(Supplied data Opens)

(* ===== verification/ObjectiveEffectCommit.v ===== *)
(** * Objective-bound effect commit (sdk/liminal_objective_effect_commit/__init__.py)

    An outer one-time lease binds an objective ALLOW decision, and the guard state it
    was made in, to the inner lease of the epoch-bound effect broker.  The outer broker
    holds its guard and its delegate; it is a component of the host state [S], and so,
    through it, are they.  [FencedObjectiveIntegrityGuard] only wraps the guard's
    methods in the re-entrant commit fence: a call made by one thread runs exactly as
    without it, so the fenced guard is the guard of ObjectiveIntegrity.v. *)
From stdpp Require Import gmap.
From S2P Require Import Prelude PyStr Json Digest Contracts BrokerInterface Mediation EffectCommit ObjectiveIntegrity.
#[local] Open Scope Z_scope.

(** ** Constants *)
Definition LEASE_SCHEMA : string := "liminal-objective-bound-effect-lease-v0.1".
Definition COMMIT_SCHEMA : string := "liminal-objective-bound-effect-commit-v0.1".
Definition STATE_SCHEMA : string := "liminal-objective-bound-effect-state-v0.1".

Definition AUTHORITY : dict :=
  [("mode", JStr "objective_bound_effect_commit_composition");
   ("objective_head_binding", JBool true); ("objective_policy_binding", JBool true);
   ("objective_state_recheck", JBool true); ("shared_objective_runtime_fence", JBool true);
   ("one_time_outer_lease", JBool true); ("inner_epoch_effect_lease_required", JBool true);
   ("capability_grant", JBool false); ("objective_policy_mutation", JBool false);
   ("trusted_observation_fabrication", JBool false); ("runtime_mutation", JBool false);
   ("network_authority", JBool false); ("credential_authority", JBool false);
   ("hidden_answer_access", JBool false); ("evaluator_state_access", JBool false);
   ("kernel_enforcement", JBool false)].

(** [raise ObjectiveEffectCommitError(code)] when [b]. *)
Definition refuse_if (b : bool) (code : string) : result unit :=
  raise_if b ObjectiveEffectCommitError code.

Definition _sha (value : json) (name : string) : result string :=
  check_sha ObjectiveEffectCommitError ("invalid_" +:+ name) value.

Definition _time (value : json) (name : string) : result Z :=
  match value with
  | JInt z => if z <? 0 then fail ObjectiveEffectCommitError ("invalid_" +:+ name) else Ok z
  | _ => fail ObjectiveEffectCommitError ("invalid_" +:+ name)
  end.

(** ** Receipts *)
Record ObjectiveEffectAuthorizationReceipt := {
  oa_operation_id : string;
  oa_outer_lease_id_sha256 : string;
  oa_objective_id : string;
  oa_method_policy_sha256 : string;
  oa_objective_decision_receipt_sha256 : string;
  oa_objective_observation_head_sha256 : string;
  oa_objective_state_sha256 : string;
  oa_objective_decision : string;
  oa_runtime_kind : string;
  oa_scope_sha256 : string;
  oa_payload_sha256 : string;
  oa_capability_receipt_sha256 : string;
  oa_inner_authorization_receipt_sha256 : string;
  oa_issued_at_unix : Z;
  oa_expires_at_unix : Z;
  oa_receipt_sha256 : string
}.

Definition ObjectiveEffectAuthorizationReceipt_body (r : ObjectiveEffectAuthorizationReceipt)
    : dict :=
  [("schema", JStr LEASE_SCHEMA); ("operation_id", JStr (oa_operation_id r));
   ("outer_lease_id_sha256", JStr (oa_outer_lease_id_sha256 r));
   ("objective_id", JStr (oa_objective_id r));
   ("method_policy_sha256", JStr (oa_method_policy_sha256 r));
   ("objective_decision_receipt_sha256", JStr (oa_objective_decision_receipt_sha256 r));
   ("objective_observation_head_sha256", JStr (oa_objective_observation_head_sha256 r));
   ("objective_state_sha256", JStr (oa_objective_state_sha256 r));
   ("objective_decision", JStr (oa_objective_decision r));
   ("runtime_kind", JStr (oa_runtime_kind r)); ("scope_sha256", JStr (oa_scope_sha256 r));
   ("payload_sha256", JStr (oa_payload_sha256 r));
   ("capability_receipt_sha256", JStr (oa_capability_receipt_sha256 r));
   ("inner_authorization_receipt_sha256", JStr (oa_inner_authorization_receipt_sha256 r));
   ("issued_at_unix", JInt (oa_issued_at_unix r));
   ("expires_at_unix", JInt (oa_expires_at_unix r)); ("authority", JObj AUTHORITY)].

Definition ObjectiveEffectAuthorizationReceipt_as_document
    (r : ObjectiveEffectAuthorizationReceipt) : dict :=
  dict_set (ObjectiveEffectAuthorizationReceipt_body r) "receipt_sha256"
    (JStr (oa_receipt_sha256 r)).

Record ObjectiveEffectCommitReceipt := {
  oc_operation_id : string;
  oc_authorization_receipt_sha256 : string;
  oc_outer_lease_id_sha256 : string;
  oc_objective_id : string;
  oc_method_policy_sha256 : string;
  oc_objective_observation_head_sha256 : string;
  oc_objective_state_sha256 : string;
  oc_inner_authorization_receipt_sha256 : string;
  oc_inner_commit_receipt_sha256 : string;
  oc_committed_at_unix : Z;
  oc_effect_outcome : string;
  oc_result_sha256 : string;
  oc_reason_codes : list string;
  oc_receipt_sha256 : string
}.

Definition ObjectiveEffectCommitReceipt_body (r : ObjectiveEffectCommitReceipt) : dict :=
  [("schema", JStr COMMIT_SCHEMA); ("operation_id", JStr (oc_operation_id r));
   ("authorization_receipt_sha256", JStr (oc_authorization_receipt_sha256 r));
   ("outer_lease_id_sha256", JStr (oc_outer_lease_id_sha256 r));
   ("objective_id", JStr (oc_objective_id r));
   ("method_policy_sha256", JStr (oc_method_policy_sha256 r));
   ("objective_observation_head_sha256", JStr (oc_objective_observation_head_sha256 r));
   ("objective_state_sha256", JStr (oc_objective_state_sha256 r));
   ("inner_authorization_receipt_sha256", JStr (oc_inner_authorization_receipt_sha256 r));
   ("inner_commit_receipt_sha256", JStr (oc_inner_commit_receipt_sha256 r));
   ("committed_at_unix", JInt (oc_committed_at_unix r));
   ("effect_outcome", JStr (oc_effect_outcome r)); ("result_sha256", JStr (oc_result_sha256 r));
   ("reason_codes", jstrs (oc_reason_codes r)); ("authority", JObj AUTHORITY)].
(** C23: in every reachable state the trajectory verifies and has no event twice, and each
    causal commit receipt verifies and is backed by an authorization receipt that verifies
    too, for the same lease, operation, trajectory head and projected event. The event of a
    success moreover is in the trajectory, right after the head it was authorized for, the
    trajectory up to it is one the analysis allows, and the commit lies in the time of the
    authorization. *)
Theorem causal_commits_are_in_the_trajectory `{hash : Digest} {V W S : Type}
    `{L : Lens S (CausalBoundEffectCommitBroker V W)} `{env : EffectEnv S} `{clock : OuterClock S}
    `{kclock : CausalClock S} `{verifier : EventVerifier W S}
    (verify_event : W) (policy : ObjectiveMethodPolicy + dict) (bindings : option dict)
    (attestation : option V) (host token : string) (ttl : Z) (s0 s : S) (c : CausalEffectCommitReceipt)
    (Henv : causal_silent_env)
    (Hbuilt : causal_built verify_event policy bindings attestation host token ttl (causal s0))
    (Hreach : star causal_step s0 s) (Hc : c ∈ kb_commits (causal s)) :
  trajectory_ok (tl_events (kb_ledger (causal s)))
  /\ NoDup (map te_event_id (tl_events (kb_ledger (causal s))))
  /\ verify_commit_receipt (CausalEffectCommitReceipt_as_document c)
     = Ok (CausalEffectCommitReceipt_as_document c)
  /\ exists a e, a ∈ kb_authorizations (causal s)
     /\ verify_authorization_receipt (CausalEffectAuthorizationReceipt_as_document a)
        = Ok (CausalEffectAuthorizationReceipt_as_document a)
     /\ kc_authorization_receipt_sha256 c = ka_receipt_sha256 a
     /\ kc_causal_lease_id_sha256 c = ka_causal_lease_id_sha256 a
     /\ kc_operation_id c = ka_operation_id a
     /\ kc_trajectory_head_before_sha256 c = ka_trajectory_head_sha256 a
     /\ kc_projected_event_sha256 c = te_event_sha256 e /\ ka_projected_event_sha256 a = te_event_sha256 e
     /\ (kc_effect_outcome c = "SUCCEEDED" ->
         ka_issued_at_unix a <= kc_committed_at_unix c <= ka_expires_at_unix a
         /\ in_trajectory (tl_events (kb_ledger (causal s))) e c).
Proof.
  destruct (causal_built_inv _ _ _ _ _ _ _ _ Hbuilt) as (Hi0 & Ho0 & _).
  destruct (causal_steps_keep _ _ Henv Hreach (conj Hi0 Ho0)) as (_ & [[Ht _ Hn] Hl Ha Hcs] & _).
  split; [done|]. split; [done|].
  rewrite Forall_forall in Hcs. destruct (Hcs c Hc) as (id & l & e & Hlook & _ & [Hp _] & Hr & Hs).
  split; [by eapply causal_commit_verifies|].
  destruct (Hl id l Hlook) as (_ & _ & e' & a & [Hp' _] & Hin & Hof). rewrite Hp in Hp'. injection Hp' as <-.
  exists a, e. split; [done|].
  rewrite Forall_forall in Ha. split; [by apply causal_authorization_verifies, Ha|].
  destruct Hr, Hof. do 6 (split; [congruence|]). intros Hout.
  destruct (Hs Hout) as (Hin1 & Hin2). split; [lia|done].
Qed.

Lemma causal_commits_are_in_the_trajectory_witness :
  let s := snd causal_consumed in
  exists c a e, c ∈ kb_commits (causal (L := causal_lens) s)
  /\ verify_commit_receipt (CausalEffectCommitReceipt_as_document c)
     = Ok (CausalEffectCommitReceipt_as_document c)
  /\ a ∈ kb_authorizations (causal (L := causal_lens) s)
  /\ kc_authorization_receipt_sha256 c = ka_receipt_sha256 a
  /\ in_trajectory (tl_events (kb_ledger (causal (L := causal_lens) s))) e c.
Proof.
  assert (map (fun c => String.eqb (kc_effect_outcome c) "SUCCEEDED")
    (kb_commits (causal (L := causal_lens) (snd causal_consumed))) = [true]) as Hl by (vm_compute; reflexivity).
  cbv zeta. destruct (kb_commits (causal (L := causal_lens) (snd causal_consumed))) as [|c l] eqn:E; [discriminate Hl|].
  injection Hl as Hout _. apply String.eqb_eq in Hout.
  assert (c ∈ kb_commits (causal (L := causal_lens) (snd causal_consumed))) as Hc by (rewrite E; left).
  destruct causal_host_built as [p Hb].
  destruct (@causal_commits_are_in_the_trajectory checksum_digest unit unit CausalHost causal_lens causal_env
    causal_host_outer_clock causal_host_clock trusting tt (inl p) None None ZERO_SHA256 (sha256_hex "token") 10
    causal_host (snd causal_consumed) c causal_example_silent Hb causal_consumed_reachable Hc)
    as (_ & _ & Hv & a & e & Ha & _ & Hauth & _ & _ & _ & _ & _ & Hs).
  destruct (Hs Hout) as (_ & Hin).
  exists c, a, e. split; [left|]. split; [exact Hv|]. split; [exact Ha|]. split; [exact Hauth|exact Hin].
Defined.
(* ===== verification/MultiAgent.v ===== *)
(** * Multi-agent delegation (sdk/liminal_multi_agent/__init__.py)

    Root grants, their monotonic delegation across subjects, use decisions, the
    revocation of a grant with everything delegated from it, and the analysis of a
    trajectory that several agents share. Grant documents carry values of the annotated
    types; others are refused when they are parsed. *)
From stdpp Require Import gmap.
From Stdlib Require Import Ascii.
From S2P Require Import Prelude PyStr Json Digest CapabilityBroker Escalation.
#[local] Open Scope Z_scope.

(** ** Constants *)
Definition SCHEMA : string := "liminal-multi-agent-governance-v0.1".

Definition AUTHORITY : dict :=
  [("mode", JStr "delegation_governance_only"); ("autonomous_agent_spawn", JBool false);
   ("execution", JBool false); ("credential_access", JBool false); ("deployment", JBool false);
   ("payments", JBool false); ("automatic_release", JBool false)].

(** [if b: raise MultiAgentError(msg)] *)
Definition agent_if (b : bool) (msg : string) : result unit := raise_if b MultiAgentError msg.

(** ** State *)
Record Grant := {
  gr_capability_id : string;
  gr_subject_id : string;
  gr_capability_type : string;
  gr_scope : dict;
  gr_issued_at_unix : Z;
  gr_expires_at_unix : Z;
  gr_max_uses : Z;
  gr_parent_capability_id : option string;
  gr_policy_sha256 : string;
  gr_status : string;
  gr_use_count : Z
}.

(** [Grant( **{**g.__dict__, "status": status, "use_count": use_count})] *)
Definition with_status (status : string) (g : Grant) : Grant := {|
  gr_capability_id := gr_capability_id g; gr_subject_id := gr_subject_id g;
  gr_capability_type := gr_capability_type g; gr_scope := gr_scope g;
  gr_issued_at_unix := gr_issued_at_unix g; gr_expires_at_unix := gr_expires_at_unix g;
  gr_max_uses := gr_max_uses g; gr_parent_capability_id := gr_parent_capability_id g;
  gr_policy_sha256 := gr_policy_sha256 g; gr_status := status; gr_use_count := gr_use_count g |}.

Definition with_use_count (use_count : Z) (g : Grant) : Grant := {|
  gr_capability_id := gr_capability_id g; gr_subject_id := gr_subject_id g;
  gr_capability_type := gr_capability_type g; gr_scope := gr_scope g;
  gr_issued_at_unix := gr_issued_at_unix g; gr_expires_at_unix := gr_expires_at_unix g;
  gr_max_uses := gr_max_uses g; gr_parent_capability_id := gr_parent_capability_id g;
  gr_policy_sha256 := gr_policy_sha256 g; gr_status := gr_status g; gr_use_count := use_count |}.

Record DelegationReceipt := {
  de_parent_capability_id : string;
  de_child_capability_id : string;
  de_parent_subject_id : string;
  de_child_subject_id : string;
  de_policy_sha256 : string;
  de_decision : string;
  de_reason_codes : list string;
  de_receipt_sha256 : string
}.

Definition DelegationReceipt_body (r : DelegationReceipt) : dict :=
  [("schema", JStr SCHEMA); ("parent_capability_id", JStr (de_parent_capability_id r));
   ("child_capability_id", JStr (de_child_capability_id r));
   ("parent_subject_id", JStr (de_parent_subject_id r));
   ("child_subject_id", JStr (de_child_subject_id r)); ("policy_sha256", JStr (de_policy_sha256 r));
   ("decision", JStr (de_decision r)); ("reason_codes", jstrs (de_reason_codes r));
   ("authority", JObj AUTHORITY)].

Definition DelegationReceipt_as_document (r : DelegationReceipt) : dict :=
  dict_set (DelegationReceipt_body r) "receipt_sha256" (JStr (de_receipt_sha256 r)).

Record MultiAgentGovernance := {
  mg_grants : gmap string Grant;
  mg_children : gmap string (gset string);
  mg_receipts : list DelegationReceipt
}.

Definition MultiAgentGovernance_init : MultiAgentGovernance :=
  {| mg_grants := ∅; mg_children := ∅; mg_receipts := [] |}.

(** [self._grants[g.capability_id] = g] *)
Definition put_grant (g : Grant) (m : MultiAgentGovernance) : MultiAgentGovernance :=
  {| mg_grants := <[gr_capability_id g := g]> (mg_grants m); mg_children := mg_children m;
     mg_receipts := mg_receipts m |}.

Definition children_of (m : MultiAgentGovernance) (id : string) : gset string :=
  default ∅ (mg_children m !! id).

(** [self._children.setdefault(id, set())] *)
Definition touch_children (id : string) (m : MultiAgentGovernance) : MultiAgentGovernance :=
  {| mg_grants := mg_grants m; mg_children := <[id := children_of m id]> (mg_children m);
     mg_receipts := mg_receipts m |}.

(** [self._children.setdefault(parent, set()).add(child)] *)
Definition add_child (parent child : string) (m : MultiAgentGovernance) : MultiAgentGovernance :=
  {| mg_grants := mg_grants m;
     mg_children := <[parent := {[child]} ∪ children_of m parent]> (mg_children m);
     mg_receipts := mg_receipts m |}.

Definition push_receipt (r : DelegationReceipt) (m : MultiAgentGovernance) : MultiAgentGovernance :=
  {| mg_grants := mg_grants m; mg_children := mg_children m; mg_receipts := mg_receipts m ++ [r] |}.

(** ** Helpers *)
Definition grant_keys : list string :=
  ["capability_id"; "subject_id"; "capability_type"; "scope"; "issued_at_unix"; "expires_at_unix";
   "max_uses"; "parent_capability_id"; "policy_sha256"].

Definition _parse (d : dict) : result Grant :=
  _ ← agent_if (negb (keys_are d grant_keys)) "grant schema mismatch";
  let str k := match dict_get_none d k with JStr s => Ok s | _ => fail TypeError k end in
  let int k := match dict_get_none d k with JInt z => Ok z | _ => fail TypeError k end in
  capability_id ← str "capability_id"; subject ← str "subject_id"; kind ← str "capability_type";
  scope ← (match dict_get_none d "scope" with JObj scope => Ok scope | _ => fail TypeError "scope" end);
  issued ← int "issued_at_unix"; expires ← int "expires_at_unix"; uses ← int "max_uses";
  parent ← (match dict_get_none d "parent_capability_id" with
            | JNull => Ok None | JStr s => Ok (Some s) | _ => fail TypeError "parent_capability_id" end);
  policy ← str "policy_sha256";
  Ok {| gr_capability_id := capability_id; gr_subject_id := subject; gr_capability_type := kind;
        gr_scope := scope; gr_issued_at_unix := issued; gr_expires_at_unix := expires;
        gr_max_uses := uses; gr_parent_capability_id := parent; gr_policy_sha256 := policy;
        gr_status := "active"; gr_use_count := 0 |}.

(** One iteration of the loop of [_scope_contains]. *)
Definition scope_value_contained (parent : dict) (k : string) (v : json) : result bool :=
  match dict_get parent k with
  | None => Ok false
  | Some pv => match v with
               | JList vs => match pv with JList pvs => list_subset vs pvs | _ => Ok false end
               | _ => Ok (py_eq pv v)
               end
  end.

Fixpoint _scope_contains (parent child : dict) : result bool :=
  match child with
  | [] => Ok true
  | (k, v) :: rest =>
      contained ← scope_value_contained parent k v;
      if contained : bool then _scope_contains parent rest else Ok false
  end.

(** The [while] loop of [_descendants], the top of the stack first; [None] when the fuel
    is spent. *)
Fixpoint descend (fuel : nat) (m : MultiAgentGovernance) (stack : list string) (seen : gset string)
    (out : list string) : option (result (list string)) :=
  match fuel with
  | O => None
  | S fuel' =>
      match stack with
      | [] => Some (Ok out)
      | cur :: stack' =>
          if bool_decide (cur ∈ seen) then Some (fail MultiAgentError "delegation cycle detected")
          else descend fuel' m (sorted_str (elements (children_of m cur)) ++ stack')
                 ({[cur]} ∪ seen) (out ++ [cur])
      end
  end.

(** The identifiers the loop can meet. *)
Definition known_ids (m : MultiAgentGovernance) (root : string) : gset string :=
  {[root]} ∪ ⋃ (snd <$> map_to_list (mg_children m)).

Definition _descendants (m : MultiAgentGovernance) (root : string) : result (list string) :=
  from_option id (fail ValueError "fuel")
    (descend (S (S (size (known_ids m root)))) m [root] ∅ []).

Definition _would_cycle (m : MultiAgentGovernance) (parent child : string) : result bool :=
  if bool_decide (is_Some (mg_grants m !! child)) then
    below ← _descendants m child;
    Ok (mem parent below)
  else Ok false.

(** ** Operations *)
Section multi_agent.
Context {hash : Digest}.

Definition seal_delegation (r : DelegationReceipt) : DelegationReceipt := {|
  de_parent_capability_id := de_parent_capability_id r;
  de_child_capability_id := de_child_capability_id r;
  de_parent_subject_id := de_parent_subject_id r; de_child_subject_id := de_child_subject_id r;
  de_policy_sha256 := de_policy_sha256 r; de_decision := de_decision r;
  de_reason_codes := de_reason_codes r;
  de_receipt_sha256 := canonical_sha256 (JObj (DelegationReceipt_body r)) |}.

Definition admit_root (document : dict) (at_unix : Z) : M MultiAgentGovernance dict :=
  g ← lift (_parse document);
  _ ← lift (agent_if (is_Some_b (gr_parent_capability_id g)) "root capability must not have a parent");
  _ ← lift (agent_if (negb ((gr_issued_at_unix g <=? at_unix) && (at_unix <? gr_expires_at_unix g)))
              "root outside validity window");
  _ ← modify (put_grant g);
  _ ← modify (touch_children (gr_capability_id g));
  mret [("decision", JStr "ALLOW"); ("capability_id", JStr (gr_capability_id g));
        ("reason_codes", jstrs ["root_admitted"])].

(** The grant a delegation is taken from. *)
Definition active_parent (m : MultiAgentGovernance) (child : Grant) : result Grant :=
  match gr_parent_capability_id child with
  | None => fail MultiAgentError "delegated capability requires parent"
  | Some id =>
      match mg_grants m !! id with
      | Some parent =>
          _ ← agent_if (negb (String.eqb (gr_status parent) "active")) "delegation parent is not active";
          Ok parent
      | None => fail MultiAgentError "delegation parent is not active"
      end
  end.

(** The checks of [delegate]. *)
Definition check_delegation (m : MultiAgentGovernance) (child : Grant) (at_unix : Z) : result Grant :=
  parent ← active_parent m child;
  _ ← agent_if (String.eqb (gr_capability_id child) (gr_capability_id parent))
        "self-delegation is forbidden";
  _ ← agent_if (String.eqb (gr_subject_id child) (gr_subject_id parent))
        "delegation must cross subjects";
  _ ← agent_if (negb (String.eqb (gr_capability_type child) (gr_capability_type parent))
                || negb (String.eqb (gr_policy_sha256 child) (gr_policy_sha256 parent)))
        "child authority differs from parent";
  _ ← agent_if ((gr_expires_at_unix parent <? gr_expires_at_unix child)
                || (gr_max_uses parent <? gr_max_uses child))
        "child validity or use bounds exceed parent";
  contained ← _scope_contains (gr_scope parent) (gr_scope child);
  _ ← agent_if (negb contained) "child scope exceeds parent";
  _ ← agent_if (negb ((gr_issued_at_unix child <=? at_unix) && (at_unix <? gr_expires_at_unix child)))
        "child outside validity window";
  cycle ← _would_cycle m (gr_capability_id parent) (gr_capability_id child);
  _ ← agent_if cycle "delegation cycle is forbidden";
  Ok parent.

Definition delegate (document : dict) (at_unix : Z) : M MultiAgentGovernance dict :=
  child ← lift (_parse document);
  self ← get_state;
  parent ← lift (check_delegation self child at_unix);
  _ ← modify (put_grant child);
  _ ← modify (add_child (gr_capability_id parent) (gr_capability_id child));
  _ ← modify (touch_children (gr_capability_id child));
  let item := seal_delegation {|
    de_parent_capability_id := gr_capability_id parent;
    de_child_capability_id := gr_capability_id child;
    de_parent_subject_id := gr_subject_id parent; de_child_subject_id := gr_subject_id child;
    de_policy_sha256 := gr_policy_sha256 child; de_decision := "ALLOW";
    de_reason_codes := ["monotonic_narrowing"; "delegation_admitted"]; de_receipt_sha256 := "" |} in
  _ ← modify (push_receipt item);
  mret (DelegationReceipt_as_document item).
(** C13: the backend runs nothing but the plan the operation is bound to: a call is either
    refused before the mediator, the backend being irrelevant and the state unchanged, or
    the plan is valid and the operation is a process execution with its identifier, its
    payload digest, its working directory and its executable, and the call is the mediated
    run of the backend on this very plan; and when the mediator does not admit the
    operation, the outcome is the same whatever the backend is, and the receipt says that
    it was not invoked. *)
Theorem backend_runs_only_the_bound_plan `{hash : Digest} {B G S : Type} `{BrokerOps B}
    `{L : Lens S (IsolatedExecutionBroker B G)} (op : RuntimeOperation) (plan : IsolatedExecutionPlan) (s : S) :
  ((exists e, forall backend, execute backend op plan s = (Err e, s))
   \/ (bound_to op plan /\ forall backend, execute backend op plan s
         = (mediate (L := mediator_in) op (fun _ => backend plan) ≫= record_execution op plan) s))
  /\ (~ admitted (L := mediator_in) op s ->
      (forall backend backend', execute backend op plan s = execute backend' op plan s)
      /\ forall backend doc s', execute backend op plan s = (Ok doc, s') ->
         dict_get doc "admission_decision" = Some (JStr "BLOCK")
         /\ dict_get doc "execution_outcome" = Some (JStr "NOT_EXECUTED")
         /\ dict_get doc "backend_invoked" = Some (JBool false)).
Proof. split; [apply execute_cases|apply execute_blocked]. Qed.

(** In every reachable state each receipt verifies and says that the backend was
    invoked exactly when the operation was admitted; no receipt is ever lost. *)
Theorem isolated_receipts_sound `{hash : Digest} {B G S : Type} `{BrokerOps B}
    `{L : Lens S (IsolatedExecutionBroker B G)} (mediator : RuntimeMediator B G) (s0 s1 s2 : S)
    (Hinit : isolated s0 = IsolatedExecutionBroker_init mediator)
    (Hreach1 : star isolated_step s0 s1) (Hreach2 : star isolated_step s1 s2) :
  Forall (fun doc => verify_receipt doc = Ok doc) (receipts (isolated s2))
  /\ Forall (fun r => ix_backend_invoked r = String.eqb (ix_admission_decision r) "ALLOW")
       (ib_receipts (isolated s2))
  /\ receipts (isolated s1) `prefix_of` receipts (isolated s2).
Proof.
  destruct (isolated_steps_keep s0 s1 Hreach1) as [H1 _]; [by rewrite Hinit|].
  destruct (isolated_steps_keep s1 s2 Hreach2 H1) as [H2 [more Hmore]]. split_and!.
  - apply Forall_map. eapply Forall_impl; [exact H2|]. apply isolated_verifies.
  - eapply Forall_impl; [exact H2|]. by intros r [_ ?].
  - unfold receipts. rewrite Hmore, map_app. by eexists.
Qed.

(Supplied data Closes)

- [Description of the task]:
Where a line in the entries holds the word "says", copy that line.

- [Solved problem]:
    operation, the outcome is the same whatever the backend is, and the receipt says that
(** In every reachable state each receipt verifies and says that the backend was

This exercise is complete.